Non fu tentato dal fascismo, che – prosegue Abbate – definiva «una banda di criminali al potere». Sarebbe forzatura ricondurlo a essere «un benpensante reazionario, quando la destra andava a dargli del “capovolto”, ossia dell’invertito, alla proiezione dei suoi film. Pasolini rivendica di essere comunista anche l’ultimo giorno della sua vita, quando sarà Gianfranco Spadaccia, purtroppo non lui, a leggere l’intervento che aveva preparato per il congresso dei radicali, alle cui battaglie guardava da “comunista”. Oggi può sembrare risibile, ma i comunisti in Italia sono esistiti e avevano come obiettivo quel cambiare la vita, lo “changer la vie”  rimbaudiano».
Perché la tentazione di citarlo, di appropriarsi di un suo spicchio, è sempre così forte a sinistra e pure a destra? Forse, prosegue Abbate, perché «è stato l’unico intellettuale italiano che si è compromesso con alcune questioni attinenti alla vita civile e al nostro quotidiano politico. Prima di lui solo d’Annunzio, e dopo di lui Sciascia lo hanno fatto. Ma Sciascia si avviluppò in un lavoro da enigmista rendendo ancora più complessi i temi trattati, mentre Pasolini cercò di fare chiarezza».

Pasolini davanti alla tomba di Gramsci
Pasolini davanti alla tomba di Gramsci

Supermarket delle parole
Si lamentava il primo marzo scorso, su «La Stampa», Giovanni De Luna: «Si è aperto una sorta di supermarket Pasolini.
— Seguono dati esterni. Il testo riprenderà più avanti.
(* ===== verification/SscanfRound.v ===== *)
(** * Numbers printed and scanned

    What [snprintf] prints of integers with a format, [sscanf] with the same format reads back; and inputs on which [vsscanf] does not do what a
    caller expects. *)

From S2P Require Import Prelude Words Strings StringsFacts Vsprintf VsprintfDigits VsprintfOut VsprintfFmt VsprintfFacts VsprintfRound Hash StringLib StringLibFacts Sscanf SscanfSpec SscanfFacts.
#[local] Open Scope Z_scope.
#[local] Open Scope kernel_scope.

(** An integer to print: the conversion, the length modifier and the argument. *)
Record item := Item { it_conv : conv; it_mod : length_mod; it_arg : Z }.

(** The conversions d, u, o, x and X with every modifier but t, which [vsscanf] does not have. *)
Definition item_ok (it : item) : Prop := In (it_conv it) [Cd; Cu; Co; Cx; CX] ∧ it_mod it ≠ Qt.

Definition item_dir (it : item) : directive := Directive [] NoCount NoCount (it_mod it) (it_conv it).
Definition item_va (it : item) : va_value := match it_mod it with Qll | QL => VLong (it_arg it) | _ => VWord (it_arg it) end.
Definition item_bytes (it : item) : list Z := int_bytes (int_size (mod_code (it_mod it))) (it_arg it).

(** The directives with a space before each of them but the first. *)
Definition spaced (its : list item) : list (list Z * directive) := map (λ it, ([32], item_dir it)) its.
Definition items_of (its : list item) : list (list Z * directive) := match its with [] => [] | it :: its => ([], item_dir it) :: spaced its end.
Definition numbers_fmt (its : list item) : list Z := format_text (items_of its) [].

(** ** The text of a number *)

Definition small (c : conv) : bool := match c with Cx => true | _ => false end.

Definition number_chars (c : conv) (num : Z) : list Z :=
  if is_signed c && (s64 num <? 0) then 45 :: numeral_text 10 false (- s64 num) else numeral_text (conv_base c) (small c) num.

Lemma bare_number_text q c num : In c [Cd; Cu; Co; Cx; CX] → number_text num (conv_spec q c 0 (-1) (-1)) = number_chars c num.
Proof.
  intros Hc. unfold number_text, number_chars. cbv zeta. change (precision _) with (-1). change (field_width _) with (-1).
  set (ds := numeral_text _ _ (magnitude _ _)). pose proof (alen_nonneg ds). rewrite (rep_neg 48 (-1 - alen ds)) by lia.
  match goal with |- context [-1 - alen ?l] => pose proof (alen_nonneg l); rewrite !(rep_neg _ (-1 - alen l)) by lia end. subst ds.
  destruct Hc as [<- |[<- |[<- |[<- |[<- |[]]]]]]; unfold sign_text, magnitude; cbn -[numeral_text s64 Z.ltb]; try done. by destruct (s64 num <? 0).
Qed.
(** [d.getDay()] is the day of the week of the local time of [d], which is
    read with the offset in force at [d]. *)
Definition getStartOfWeek (zone : Zone) (date : Z) : Z :=
  let day := getDay (offsetAt zone date) date in
  plusDays zone date (- day + (if day =? 0 then -6 else 1)).

Definition getEndOfWeek (zone : Zone) (date : Z) : Z :=
  let start := getStartOfWeek zone date in
  plusDays zone start 6.

Definition convertToPrismaDay (jsDay : Z) : Z := if jsDay =? 0 then 7 else jsDay.

Definition convertToJSDay (prismaDay : Z) : Z := if prismaDay =? 7 then 0 else prismaDay.

(** [days[dayNumber] || 'Unknown'] *)
Definition getDayName (dayNumber : Z) : string :=
  if dayNumber =? 1 then "Monday"
  else if dayNumber =? 2 then "Tuesday"
  else if dayNumber =? 3 then "Wednesday"
  else if dayNumber =? 4 then "Thursday"
  else if dayNumber =? 5 then "Friday"
  else if dayNumber =? 6 then "Saturday"
  else if dayNumber =? 7 then "Sunday"
  else "Unknown".

(** [getDayOfWeekName] of date.helper.js has the same table. *)
Definition getDayOfWeekName (dayNumber : Z) (isPrisma : option bool) : string :=
  let prisma := match isPrisma with Some b => b | None => true end in
  getDayName (if negb prisma then convertToPrismaDay dayNumber else dayNumber).

Definition isDateInRange (date startDate endDate : Z) : bool :=
  (date >=? startDate) && (date <=? endDate).

(** The loop of [getWeekDates], for [i] from [i] up to 6. *)
Fixpoint weekDatesFrom (zone : Zone) (start i : Z) (steps : nat) : list Z :=
  match steps with
  | O => []
  | S n => plusDays zone start i :: weekDatesFrom zone start (i + 1) n
  end.

Definition getWeekDates (zone : Zone) (startDate : Z) : list Z :=
  weekDatesFrom zone startDate 0 7.

Definition addDays (zone : Zone) (date days : Z) : Z := plusDays zone date days.

(** A zone that never changes its clock, as Asia/Jakarta, seven hours
    ahead of UTC. *)
Definition fixedZone (utcOffset : Z) : Zone :=
  mkZone (fun _ => utcOffset) (fun _ => utcOffset).

Definition jakarta : Zone := fixedZone (7 * 3600000).

(** America/New_York around the change of 10 March 2024: five hours behind
    UTC until 07:00 UTC of that day, four hours behind from then on; the
    local times from 02:00 to 03:00 of that day, which no clock showed, are
    read with the offset from before the change. *)
Definition newYorkSpring2024 : Zone :=
  mkZone (fun t => if t <? 1710054000000 then -5 * 3600000 else -4 * 3600000)
         (fun l => if l <? 1710039600000 then -5 * 3600000 else -4 * 3600000).

(** The clock of the zone does not change from the instant [from] to the
    instant [to]: the offset is [utcOffset] at every instant between them
    and at every local time such an instant shows. *)
Definition steady (zone : Zone) (utcOffset from to : Z) : Prop :=
  (forall t, from <= t <= to -> offsetAt zone t = utcOffset)
  /\ (forall l, from + utcOffset <= l <= to + utcOffset ->
                offsetOfLocal zone l = utcOffset).

Definition isWeekend (utcOffset date : Z) : bool :=
  let day := getDay utcOffset date in
  (day =? 0) || (day =? 6).

(** [isScheduleActive(schedule, currentDate)] *)
Definition isScheduleActive (utcOffset : Z) (schedule : ClassSchedule.t)
                            (currentDate : Z) : bool :=
  let currentDay := convertToPrismaDay (getDay utcOffset currentDate) in
  let currentTime := timeOfDay utcOffset currentDate in
  (ClassSchedule.dayOfWeek schedule =? currentDay)
  && (currentTime >=? ClassSchedule.startTime schedule)
  && (currentTime <=? ClassSchedule.endTime schedule).

(** ** schedule.helper.js, the grouping helpers *)

(** A [Map], or an object used as one, with numbers for keys: the entries
    in insertion order. *)
Fixpoint mapGet {V} (key : Z) (m : list (Z * V)) : option V :=
  match m with
  | [] => None
  | (k, v) :: rest => if k =? key then Some v else mapGet key rest
  end.

Fixpoint mapSet {V} (key : Z) (value : V) (m : list (Z * V)) : list (Z * V) :=
  match m with
  | [] => [(key, value)]
  | (k, v) :: rest =>
      if k =? key then (k, value) :: rest else (k, v) :: mapSet key value rest
  end.

Definition mapHas {V} (key : Z) (m : list (Z * V)) : bool :=
  match mapGet key m with Some _ => true | None => false end.

(** The body of the [forEach] of [mergeSchedulesWithSessions]; [push] on
    the array the map holds is a [set] of the longer array. *)
Definition pushSession (sessionMap : list (Z * list AttendanceSession.t))
                       (session : AttendanceSession.t)
  : list (Z * list AttendanceSession.t) :=
  let key := AttendanceSession.classScheduleId session in
  let m := if negb (mapHas key sessionMap) then mapSet key [] sessionMap
           else sessionMap in
  match mapGet key m with
  | Some sessions => mapSet key (sessions ++ [session]) m
  | None => m
  end.

Definition mergeSchedulesWithSessions (schedules : list ClassSchedule.t)
                                      (sessions : list AttendanceSession.t)
  : list (ClassSchedule.t * list AttendanceSession.t) :=
  let sessionMap := fold_left pushSession sessions [] in
  map (fun schedule =>
         (schedule,
          match mapGet (ClassSchedule.id schedule) sessionMap with
          | Some l => l
          | None => []
          end))
      schedules.

(** [grouped[schedule.dayOfWeek].push(schedule)]: a [TypeError] when the
    object has no such key. *)
Definition pushSchedule (grouped : list (Z * list ClassSchedule.t))
                        (schedule : ClassSchedule.t)
  : Result (list (Z * list ClassSchedule.t)) :=
  match mapGet (ClassSchedule.dayOfWeek schedule) grouped with
  | Some l => Ok (mapSet (ClassSchedule.dayOfWeek schedule) (l ++ [schedule]) grouped)
  | None => Err TypeError
  end.

Fixpoint pushSchedules (grouped : list (Z * list ClassSchedule.t))
                       (schedules : list ClassSchedule.t)
  : Result (list (Z * list ClassSchedule.t)) :=
  match schedules with
  | [] => Ok grouped
  | schedule :: rest =>
      g <- pushSchedule grouped schedule ;;
      pushSchedules g rest
  end.

Definition groupSchedulesByDay (schedules : list ClassSchedule.t)
  : Result (list (Z * list ClassSchedule.t)) :=
  pushSchedules [(1, []); (2, []); (3, []); (4, []); (5, []); (6, []); (7, [])]
                schedules.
Ognuno prende dai suoi lavori quello che gli serve: brandelli di frasi, spezzoni di poesie, piegando le argomentazioni pasoliniane alle proprie strumentalizzazioni, distorcendone il senso, in un’operazione che somiglia molto al modo in cui oggi si confezionano le fake news».
È che Pasolini, più citato che letto, lesse nel bene o nel male l’Italia di tutti, anche quella dei vernacoli, da studioso di poesia dialettale del Novecento, percorrendo la penisola snobbata. E ne percorse pure le spiagge su una Fiat 1.100, nell’estate del ’59 documentando per la rivista «Successo» l’estate del Paese. Cinquant’anni dopo, a quest’avventura lo scrittore Marco Ciriello avrebbe dedicato un libro (Tutti i nomi dell’estate) «che voleva salvare il Pasolini scanzonato, diverso, il poeta e non l’uomo che doveva mostrare il suo coraggio e apparire sempre profetico».
Ci saranno dunque altre campagne elettorali, e altre date, in cui le sue parole se le contenderanno.